NHS and higher education institution employers must work to better understand and overcome the barriers faced by underrepresented groups in medical academia, specifically in senior posts.

They must actively work to improve academic culture and diversify the workforce.

Future funding must be secured

Evidence shows that every £1 invested in medical research creates an annual average return of 30p in terms of patient benefits and economic gains.

This return varies slightly across different diseases types, for example a 40p per pound return for cancer research and 25p return for musculoskeletal disease research.

These figures demonstrate the importance of sufficient investment in medical research to the wider economy, alongside the nation’s health.

A survey conducted by the AMRC found that of 500 early career researchers, 40% were considering leaving research since the COVID-19 pandemic A survey conducted by the AMRC found that of 500 early career researchers, 40% were considering leaving research since the COVID-19 pandemic
Medical research charities must be sufficiently funded

The UK government’s target of £22 billion investment in research and development by 2024/25 has been extended to 2026/27.

The Government also announced in the 2021 autumn spending review that investment in research and development will increase to £20 billion by 2024/25 including £5 billion ringfenced for health-related research over the spending review period.

This increased investment is a welcome step towards achieving the UK government’s aim of making the UK a science superpower.

The announcement, however, did not specifically mention support for the UK’s medical research charities who have been hit hard by the COVID-19 pandemic.

The Association of Medical Research Charities estimates that £270 million in medical research charity funding has been cut since the start of the pandemic, a cut seven times greater than the cuts following the 2008 recession.

This will have a detrimental impact on research projects and their translation into practice, and so on health outcomes of the UK’s population.

Recommendations

  • The Government must ensure that some of the increased investment announced will be ringfenced to support the charity research sector and bridge the gap in research spending.
Fund schemes to entice new clinical academics

The Government must direct adequate funding into schemes to increase financial support for medical academics such as the previously mentioned ‘new blood’ clinical senior lectureship programme.

Recommendations

  • The Government must provide make start-up funding available through such schemes to encourage movement between clinical care and academia and in turn increase the number of senior medical academics in the workforce.
Formalise the agreement between the UK and Horizon Europe

Following Brexit, uncertainty remains around the UK’s access to Horizon Europe funding.

Research by The Royal Society found that the number of applications by UK-based researchers to Horizon 2020 decreased by 39% between 2015 and 2018.

This suggests that uncertainty around the UK’s access to European funding schemes is creating a barrier to research.

To be outside this relationship will have a long-term negative impact on the UK’s medical research capacity and reputation.

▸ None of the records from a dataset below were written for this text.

(** * VariablesValueSelector: the dashboard variable resolution engine

    A shallow embedding of the script of
    [web/src/components/dashboards/VariablesValueSelector.vue]:
    the variable records, the reconciliation of a previous selection with a
    fresh option list, the promise-based loader with its cancellation handles,
    and the entry points that start a resolution cycle.

    JavaScript objects keyed by variable name are finite maps, the variable
    array is a list updated by index, and every suspension point of the
    asynchronous loader ([await], [then], [catch]) is an event of a
    transition system over one explicit component state.  The system covers
    the lifetime of one configuration list: [variablesData.values] keeps its
    objects, so an executor that resumes writes to the variable it started
    with. *)

From Stdlib Require Import String Ascii ZArith.
From stdpp Require Import base option list gmap strings.

Local Open Scope string_scope.

(** ** JavaScript values held by a variable *)

(** A selected value is a scalar or an array of scalars.  Option values
    produced by the loader are strings ([zo_sql_key.toString()]). *)
Inductive scalar :=
  | SUndefined
  | SNull
  | SStr (s : string).

Inductive jsvalue :=
  | VScalar (x : scalar)
  | VArray (xs : list scalar).

Global Instance scalar_eq_dec : EqDecision scalar.
Proof. solve_decision. Defined.

Global Instance jsvalue_eq_dec : EqDecision jsvalue.
Proof. solve_decision. Defined.

(** [if (x)] on a scalar: [undefined], [null] and the empty string are falsy. *)
Definition scalar_truthy (x : scalar) : bool :=
  match x with
  | SStr s => negb (String.eqb s "")
  | _ => false
  end.

(** [if (x)] on a value: every array, even an empty one, is truthy. *)
Definition truthy (x : jsvalue) : bool :=
  match x with
  | VScalar a => scalar_truthy a
  | VArray _ => true
  end.

(** [String(x)], as applied by [String.prototype.replace] to its second
    argument and by template literals. *)
Definition scalar_to_string (x : scalar) : string :=
  match x with
  | SUndefined => "undefined"
  | SNull => "null"
  | SStr s => s
  end.

(** ** Variables *)

Inductive VariableType :=
  | query_values
  | constant
  | textbox
  | custom
  | dynamic_filters
  | other_type.

Global Instance VariableType_eq_dec : EqDecision VariableType.
Proof. solve_decision. Defined.

(** [selectAllValueForMultiSelect]: the strings ["all"] and ["custom"] are the
    only ones the code distinguishes; anything else (["first"], undefined)
    takes the [default] branch. *)
Inductive SelectAll :=
  | select_first
  | select_all
  | select_custom.

Global Instance SelectAll_eq_dec : EqDecision SelectAll.
Proof. solve_decision. Defined.

Record OptionItem := {
  label : string;
  opt_value : string;
  selected : bool
}.

Global Instance OptionItem_eq_dec : EqDecision OptionItem.
Proof. solve_decision. Defined.

Record Condition := {
  cond_name : string;
  cond_operator : string;
  cond_value : string
}.

Global Instance Condition_eq_dec : EqDecision Condition.
Proof. solve_decision. Defined.

Record QueryData := {
  stream : string;
  stream_type : string;
  field : string;
  filter_conditions : list Condition;
  max_record_size : option nat
}.

Global Instance QueryData_eq_dec : EqDecision QueryData.
Proof. solve_decision. Defined.

(** One element of [variablesData.values]: the configuration item spread
    into the object, plus the two loading flags.  [customMultiSelectValue]
    is the configured list; the policy ["custom"] is taken with its list
    configured (the code reads the list only under that policy, and raises
    when it is missing). *)
Record VariableItem := {
  name : string;
  type : VariableType;
  multiSelect : bool;
  value : jsvalue;
  options : list OptionItem;
  isLoading : bool;
  isVariableLoadingPending : bool;
  selectAllValueForMultiSelect : SelectAll;
  customMultiSelectValue : list string;
  query_data : QueryData
}.

Global Instance VariableItem_eq_dec : EqDecision VariableItem.
Proof. solve_decision. Defined.

(** Field assignments [currentVariable.f = x]. *)
Definition set_value (x : jsvalue) (v : VariableItem) : VariableItem :=
  {| name := name v; type := type v; multiSelect := multiSelect v;
     value := x; options := options v; isLoading := isLoading v;
     isVariableLoadingPending := isVariableLoadingPending v;
     selectAllValueForMultiSelect := selectAllValueForMultiSelect v;
     customMultiSelectValue := customMultiSelectValue v;
     query_data := query_data v |}.

Definition set_options (os : list OptionItem) (v : VariableItem) : VariableItem :=
  {| name := name v; type := type v; multiSelect := multiSelect v;
     value := value v; options := os; isLoading := isLoading v;
     isVariableLoadingPending := isVariableLoadingPending v;
     selectAllValueForMultiSelect := selectAllValueForMultiSelect v;
     customMultiSelectValue := customMultiSelectValue v;
     query_data := query_data v |}.

Definition set_isLoading (b : bool) (v : VariableItem) : VariableItem :=
  {| name := name v; type := type v; multiSelect := multiSelect v;
     value := value v; options := options v; isLoading := b;
     isVariableLoadingPending := isVariableLoadingPending v;
     selectAllValueForMultiSelect := selectAllValueForMultiSelect v;
     customMultiSelectValue := customMultiSelectValue v;
     query_data := query_data v |}.

Definition set_isVariableLoadingPending (b : bool) (v : VariableItem) : VariableItem :=
  {| name := name v; type := type v; multiSelect := multiSelect v;
     value := value v; options := options v; isLoading := isLoading v;
     isVariableLoadingPending := b;
     selectAllValueForMultiSelect := selectAllValueForMultiSelect v;
     customMultiSelectValue := customMultiSelectValue v;
     query_data := query_data v |}.

(** ** Reconciliation of the previous selection with the new options *)

(** [array.includes(x)] *)
Definition includes {A} `{EqDecision A} (l : list A) (x : A) : bool :=
  bool_decide (x ∈ l).

(** [currentVariable.options.map((option) => option.value)] *)
Definition optionsValues (currentVariable : VariableItem) : list string :=
  opt_value <$> options currentVariable.

(** [options.filter((option) => old.includes(option.value)).map(value)] *)
Definition selectedValues (currentVariable : VariableItem)
    (oldVariableSelectedValues : list scalar) : list string :=
  opt_value <$>
    List.filter (λ o, includes oldVariableSelectedValues (SStr (opt_value o)))
      (options currentVariable).

(** [options.find((option) => option.value === x)] for a JavaScript [x]. *)
Definition find_option (os : list OptionItem) (x : scalar) : option OptionItem :=
  List.find (λ o, bool_decide (SStr (opt_value o) = x)) os.

(** [array[0]], [undefined] out of range. *)
Definition first_scalar (l : list scalar) : scalar :=
  match l with
  | [] => SUndefined
  | x :: _ => x
  end.

(** [handleQueryValuesLogic]: the value it assigns to [currentVariable.value];
    [None] is the [TypeError] raised by [currentVariable.options[0].value] on
    an empty option list. *)
Definition handleQueryValuesLogic (currentVariable : VariableItem)
    (oldVariableSelectedValues : list scalar) : option jsvalue :=
  let optionsValues := optionsValues currentVariable in
  if multiSelect currentVariable then
    let selectedValues := selectedValues currentVariable oldVariableSelectedValues in
    if bool_decide (0 < length selectedValues) then
      Some (VArray (SStr <$> selectedValues))
    else
      match selectAllValueForMultiSelect currentVariable with
      | select_custom =>
          Some (VArray (SStr <$>
            List.filter (λ x, includes (customMultiSelectValue currentVariable) x)
              optionsValues))
      | select_all => Some (VArray (SStr <$> optionsValues))
      | select_first =>
          match options currentVariable with
          | o :: _ => Some (VArray [SStr (opt_value o)])
          | [] => None
          end
      end
  else
    let oldValue :=
      match find_option (options currentVariable)
              (first_scalar oldVariableSelectedValues) with
      | Some o => SStr (opt_value o)
      | None => SUndefined
      end in
    if scalar_truthy oldValue then Some (VScalar oldValue)
    else
      match options currentVariable with
      | o0 :: _ =>
          match selectAllValueForMultiSelect currentVariable with
          | select_custom =>
              let customValue :=
                find_option (options currentVariable)
                  (first_scalar (SStr <$> customMultiSelectValue currentVariable)) in
              match customValue with
              | Some c => Some (VScalar (SStr (opt_value c)))
              | None => Some (VScalar (SStr (opt_value o0)))
              end
          | _ => Some (VScalar (SStr (opt_value o0)))
          end
      | [] => Some (VScalar SNull)
      end.

(** [options.filter((option) => option.selected).map(value)] *)
Definition selectedOptionsValues (currentVariable : VariableItem) : list string :=
  opt_value <$> List.filter selected (options currentVariable).

(** [handleCustomVariablesLogic]: the value it assigns to
    [currentVariable.value].  It never raises: [options?.[0]?.value] is
    [undefined] on an empty option list. *)
Definition handleCustomVariablesLogic (currentVariable : VariableItem)
    (oldVariableSelectedValues : list scalar) : jsvalue :=
  let selectedOptionsValues := selectedOptionsValues currentVariable in
  if multiSelect currentVariable then
    let selectedValues := selectedValues currentVariable oldVariableSelectedValues in
    if bool_decide (0 < length selectedValues) then
      VArray (SStr <$> selectedValues)
    else if bool_decide (0 < length selectedOptionsValues) then
      VArray (SStr <$> selectedOptionsValues)
    else
      VArray [match options currentVariable with
              | o :: _ => SStr (opt_value o)
              | [] => SUndefined
              end]
  else
    let oldValue :=
      match find_option (options currentVariable)
              (first_scalar oldVariableSelectedValues) with
      | Some o => SStr (opt_value o)
      | None => SUndefined
      end in
    if scalar_truthy oldValue then VScalar oldValue
    else
      match options currentVariable with
      | o0 :: _ =>
          match selectedOptionsValues with
          | x :: _ => VScalar (SStr x)
          | [] => VScalar (SStr (opt_value o0))
          end
      | [] => VScalar SNull
      end.

(** The dispatch written at both call sites:
    [if (currentVariable.type === "custom") handleCustomVariablesLogic(...)
     else handleQueryValuesLogic(...)]. *)
Definition reconcile (currentVariable : VariableItem)
    (oldVariableSelectedValues : list scalar) : option jsvalue :=
  if bool_decide (type currentVariable = custom) then
    Some (handleCustomVariablesLogic currentVariable oldVariableSelectedValues)
  else
    handleQueryValuesLogic currentVariable oldVariableSelectedValues.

It will encourage individual researchers, research teams and related industries to relocate to the EU.

Recommendations

  •  The Government must prioritise the association agreement between the UK and Horizon Europe and provide clear and transparent guidance for researchers.
Funding bodies must be flexible

As non-COVID-related research projects resume, and redeployed medical academics return to research, there is likely to be considerable uncertainty around funding for resumed or restarted projects.

This is especially the case for those supported by the charity research sector where spending is likely to take years to return to pre-pandemic levels.

There is also ongoing uncertainty that Brexit has created for funding opportunities.

Recommendations

  • It is important that funding bodies recognise the challenges and uncertainty faced by researchers and remain flexible. This should include being receptive to cost extensions.